Contrairement aux atteintes sur les réseaux numériques stricto sensu, il existe des infractions pénales par l’intermédiaire des réseaux numériques. En effet, ce sont toutes les infractions qui vont être constituées à l’aide des réseaux numériques. A titre d’exemple, l’escroquerie est un délit qui peut être constitué avec ou sans utilisation d’Internet. Les méthodes d’escroquerie ainsi que tout un panel d’infractions ont évolué et su saisir les opportunités offertes par le développement d’internet. Autre infraction courante utilisant les réseaux numériques, l’atteinte à la réputation. Ce sont toutes les manœuvres mises en œuvre par un agent économique qui peuvent avoir pour objectif d‘anéantir la concurrence ou de la déstabiliser. Afin de condamner ces actions, le droit met à disposition des outils, tels que la diffamation, qui peuvent se transposer à une campagne de fausses informations sur les réseaux sociaux par exemple. Est apparu également une criminalité liée à la cyberpornographie. Le terme de « revenge porn » est désormais utilisé afin de désigner le partage en ligne d’un contenu à caractère pornographique sans le consentement de la personne. Le Code pénal permet d’appréhender la répression de ce délit grâce à son article 226-1 qui sanctionne l’atteinte à l’intimité de la vie privée d’autrui. Autre catégorie d’infraction, le Code pénal envisage également toute atteinte aux intérêts fondamentaux de la nation dans son livre IV intitulé « Des crimes et délits contre la nation, l’Etat et la paix publique ». Le droit actuel, de par ses incriminations spécifiquement liées au STAD ou par de la répression des délits de façon générale, permet d’appréhender un large spectre de la cybercriminalité. En effet, toute infraction réalisable à l’aide d’un réseau numérique pourra faire l’objet d’une poursuite. Les règles de droit ont été conçues de façon à s’adapter aux évolutions et une atteinte constituée à l’aide d’outil tel qu’Internet ou directement sur les systèmes d’information ne doit pas empêcher l’application des règles juridiques préalablement établies. La rapidité d’une cyberattaque, sa technicité et l’anonymat de l’attaquant peuvent parfois décourager une entreprise  d’actionner la machine judiciaire. Or, une marche à suivre existe permettant à toute victime de faire valoir ses droits. En effet, en cas de cyberattaque, plusieurs étapes peuvent être suivies afin de limiter les dommages et de contenir l’attaque. 

Les notifications

Très souvent, l’entreprise va activer une cellule de crise afin de répondre le plus efficacement à la situation. La réponse est multiple et gérée généralement par la cellule de crise mise en place. Il s’agit à la fois pour l’entreprise de contenir techniquement les effets de l’acte malveillant à son encontre et d’assurer une continuité d’activité, le tout en notifiant l'événement aux institutions compétentes. 

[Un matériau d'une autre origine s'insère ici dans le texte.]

Lemma make_block_spec fuel k c m a bufs got :
  wf m -> slots m a bufs got -> length got = BLOCKSIZE -> c_msg_arr c = Ptr a 0 ->
  (forall j, (j < k)%nat -> ~ solves (got_root got) 3 (rng m + j)) -> solves (got_root got) 3 (rng m + k) -> (k < fuel)%nat ->
  wp (make_block fuel c)
    (fun c' m' => exists gc b, let blk := made_block (got_root got) (rng m + k) (ticks m) in
       c' = with_block (Ptr gc 0) (Ptr b 0) (p2p__ipc_message__pack (block_msg blk (made_date (ticks m)))) c /\
       built m m' a got gc b blk /\ wf m') m.
Proof.
  intros Hwf Hsl Hl Ha Hno Hyes Hf. unfold make_block. rewrite Ha.
  assert (forall i, (i < 2 ^ 9)%nat -> exists sm, msg_at (heap m) (padd (Ptr a 0) (Z.of_nat i)) sm (got_bytes got i)) as Hmsg.
  { intros i Hi. destruct (lookup_lt_is_Some_2 got i) as [[d kk] Hgi]; [rewrite Hl; exact Hi|].
    destruct (slots_msg _ _ _ _ _ _ _ Hsl Hgi) as (sm & Hsm & _); [lia|]. exists sm. unfold got_bytes. rewrite Hgi. exact Hsm. }
  apply wp_bind. eapply wp_mono; [exact (client_calc_merkle_tree_spec 9 (Ptr a 0) (got_bytes got) m Hwf ltac:(lia) Hmsg)|].
  intros cont m1 (gc & la & lp & arr & T & -> & Hct).
  pose proof (client_tree_vtree _ _ _ _ _ _ _ _ _ _ Hwf Hct Hmsg) as Hv. pose proof (ct_grows _ _ _ _ _ _ _ _ _ _ Hct) as Hg.
  destruct (client_root_run _ _ 9 _ _ _ _ _ _ _ ltac:(lia) Hct) as (q & Hr & _ & Hb). rewrite got_root_seq in Hb by done.
  pose proof (g_rng _ _ _ _ Hg) as Hrng. pose proof (g_ticks _ _ _ _ Hg) as Htk. pose proof (g_wf _ _ _ _ Hg) as Hwf1.
  apply wp_bind. eapply wp_mono.
  { apply (processing_block_run fuel k (Ptr gc 0) q (got_root got) m1); [done|done|done|by rewrite Hrng|by rewrite Hrng|done]. }
  intros blk m2 (b & -> & Hlt & Hh & Hwf2). rewrite Hrng, Htk in Hh. set (bk := made_block _ _ _) in *.
  assert (forall b', (b' < next m1)%positive -> heap m2 !! b' = heap m1 !! b') as Hold
    by (intros b' Hb'; rewrite Hh; rewrite lookup_insert_ne by lia; done).
  apply wp_bind. eapply wp_mono.
  { apply (verify_all_spec BUFSIZEFORMESSAGE 0 0 gc lp (Ptr la 0) (Ptr arr 0) T (fun i => padd (Ptr a 0) (Z.of_nat i)) (got_bytes got) m2);
      [done| |by eapply (vtree_old m1)|done].
    rewrite Hold; [exact (ct_cont _ _ _ _ _ _ _ _ _ _ Hct)|]. eapply wf_lt; [done|exact (ct_cont _ _ _ _ _ _ _ _ _ _ Hct)]. }
  intros r m3 (-> & Hh3 & Hwf3). rewrite Z.add_0_l.
  assert (heap m3 !! b = Some (BBlks [bk])) as Hbk by (rewrite Hh3, Hh; apply lookup_insert_eq).
  apply wp_bind. eapply wp_run.
  { apply (serialize_block_run _ bk (made_date (ticks m))); [|apply made_block_ok].
    unfold load. by erewrite (block_at_ok (H:=storable_blk)) by exact Hbk. }
  pose proof (serialize_block_size bk (made_date (ticks m)) (made_block_ok _ _ _)) as Hsz.
  rewrite (proj2 (Nat.leb_le _ _) Hsz). apply wp_ret. exists gc, b. split_and!; [done| |done].
  exists m1, la, lp, arr, T. split_and!; [done|done|]. by rewrite Hh3.
Qed.
(* ===== verification/P2P.v ===== *)
(** * The peer-to-peer threads

    sources/client/p2p_event_loop.c and dhandlers_p2p.c: the thread that offers
    this node's block to its neighbour; sources/client/p2p_listen.c: the thread
    that asks the neighbour for its block.  As for the message server, a
    handler appends the operations it submits and a turn of a loop consumes
    one completion. *)

From S2P Require Import Prelude.
From S2P Require Import CTypes.
From S2P Require Import Memory.
From S2P Require Import Platform.
From S2P Require Import Misc.
From S2P Require Import BlockData.
From S2P Require Import RequestData.
From S2P Require Import Codec.
From S2P Require Import Dump.
From S2P Require Import ClientIpc.
From S2P Require Import Server.
From S2P Require Import Client.

(** p2p_settings.h *)
Abbreviation P2P_MAX_CONNECTIONS := 100.
Abbreviation P2P_BUFFER_SIZE := 4096%nat.

(** The globals of p2p_setup.c and the locals of [event_loop_p2p]. *)
Record peer := Peer {
  pr_buffers : gmap Z (list byte);
  pr_lengths : gmap Z Z;
  pr_current_client_fd : Z;
  pr_flag_block_ready : Z;
  pr_exited : bool;
  pr_sq : list sqe }.

Definition pr_set_buffer (fd : Z) (l : list byte) (s : peer) : peer :=
  Peer (<[fd := l]> (pr_buffers s)) (pr_lengths s) (pr_current_client_fd s) (pr_flag_block_ready s) (pr_exited s) (pr_sq s).
Definition pr_set_length (fd n : Z) (s : peer) : peer :=
  Peer (pr_buffers s) (<[fd := n]> (pr_lengths s)) (pr_current_client_fd s) (pr_flag_block_ready s) (pr_exited s) (pr_sq s).
Definition pr_set_current (fd : Z) (s : peer) : peer :=
  Peer (pr_buffers s) (pr_lengths s) fd (pr_flag_block_ready s) (pr_exited s) (pr_sq s).
Definition pr_set_ready (z : Z) (s : peer) : peer :=
  Peer (pr_buffers s) (pr_lengths s) (pr_current_client_fd s) z (pr_exited s) (pr_sq s).
Definition pr_exit (s : peer) : peer :=
  Peer (pr_buffers s) (pr_lengths s) (pr_current_client_fd s) (pr_flag_block_ready s) true (pr_sq s).
Definition pr_submit (o : op) (data : Z) (s : peer) : peer :=
  Peer (pr_buffers s) (pr_lengths s) (pr_current_client_fd s) (pr_flag_block_ready s) (pr_exited s) (pr_sq s ++ [Sqe o data]).

Definition pr_buffer (s : peer) (fd : Z) : list byte := default (zeros P2P_BUFFER_SIZE) (pr_buffers s !! fd).

(** The locals of [setup_p2p_listening]; [ls_blocks] are the blocks it
    decoded and printed. *)
Record listener := Listener {
  ls_s : Z;
  ls_buffer : list byte;
  ls_buffer_send : list byte;
  ls_flag_ready_count : Z;
  ls_exited : bool;
  ls_blocks : list ptr;
  ls_sq : list sqe }.

Definition ls_set_buffer (b : list byte) (l : listener) : listener :=
  Listener (ls_s l) b (ls_buffer_send l) (ls_flag_ready_count l) (ls_exited l) (ls_blocks l) (ls_sq l).
Definition ls_set_send (b : list byte) (l : listener) : listener :=
  Listener (ls_s l) (ls_buffer l) b (ls_flag_ready_count l) (ls_exited l) (ls_blocks l) (ls_sq l).
Definition ls_set_count (z : Z) (l : listener) : listener :=
  Listener (ls_s l) (ls_buffer l) (ls_buffer_send l) z (ls_exited l) (ls_blocks l) (ls_sq l).
Definition ls_exit (l : listener) : listener :=
  Listener (ls_s l) (ls_buffer l) (ls_buffer_send l) (ls_flag_ready_count l) true (ls_blocks l) (ls_sq l).
Definition ls_add_block (p : ptr) (l : listener) : listener :=
  Listener (ls_s l) (ls_buffer l) (ls_buffer_send l) (ls_flag_ready_count l) (ls_exited l) (ls_blocks l ++ [p]) (ls_sq l).
Definition ls_submit (o : op) (data : Z) (l : listener) : listener :=
  Listener (ls_s l) (ls_buffer l) (ls_buffer_send l) (ls_flag_ready_count l) (ls_exited l) (ls_blocks l) (ls_sq l ++ [Sqe o data]).

Section code.
Context {sod : Sodium} {clk : Clock} {pb : Protobuf} {st : Stray} {rd : Reading}.

(** ** dhandlers_p2p.c *)

(** [&buffers[client_fd * BUFFER_SIZE]] and the other per-client entries. *)
Definition p2p_slot (client_fd : Z) : M unit :=
  if (0 <=? client_fd) && (client_fd <? P2P_MAX_CONNECTIONS) then mret () else fail OutOfBounds.

Definition p2p_add_accept_request (s : peer) (serverfd : Z) : peer :=
  pr_submit (OpAccept serverfd) (make_request_data 0 (state_p2p_num P_ACCEPT)) s.

Definition P2Pser_send_STATUS (s : peer) (client_fd STATUS : Z) (STATE : state_p2p) : M peer :=
  p2p_slot client_fd ;;
  bytes ← P2P_send_status STATUS;
  if (length bytes <=? P2P_BUFFER_SIZE)%nat then
    let s := pr_set_buffer client_fd (overwrite (pr_buffer s client_fd) bytes 0) s in
    let s := pr_set_length client_fd (Z.of_nat (length bytes)) s in
    mret (pr_submit (OpSend client_fd (take (length bytes) (pr_buffer s client_fd)))
            (make_request_data client_fd (state_p2p_num STATE)) s)
  else fail OutOfBounds.

Definition P2P_send_PING (s : peer) (client_fd : Z) : M peer :=
  P2Pser_send_STATUS s client_fd P2P_PING P_WAIT_PONG.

Dès lors qu’un acteur privé a connaissance d’une attaque, il doit répondre techniquement afin de limiter la poursuite de cette attaque et/ou de limiter ses effets sans pour autant répondre techniquement à l’attaque. En effet, l’ANSSI s’oppose à l’adoption de stratégies offensives en matière de cybersécurité, autrement dit, de recourir au hack-back. Cette pratique a été définie comme le droit pour un acteur privé de répondre à une attaque informatique par une attaque informatique. Cependant, une victime de cyberattaque ne pourra pas décider d’agir seule en recourant finalement à ce qui pourrait être assimilé à de la justice privée. Seule l’ANSSI est habilitée à procéder à des pratiques plus intrusives afin d’attribuer la cyberattaque. En revanche, elle n’est autorisée qu'à investiguer et ne peut aller jusqu'à pratiquer le hack back en tant que tel. En revanche, l’ANSSI pourra être notifiée de l’attaque afin d’apporter son expertise à la victime. Outre l’ANSSI, l’entreprise doit avoir le réflexe de notifier à la CNIL la situation dès lors qu’une atteinte aux données personnelles est constatée. Le délai légal de cette notification est de 72h et passé ce délai, l’entreprise s’expose à des sanctions. 

Le dépôt de plainte comme moyen de défense ?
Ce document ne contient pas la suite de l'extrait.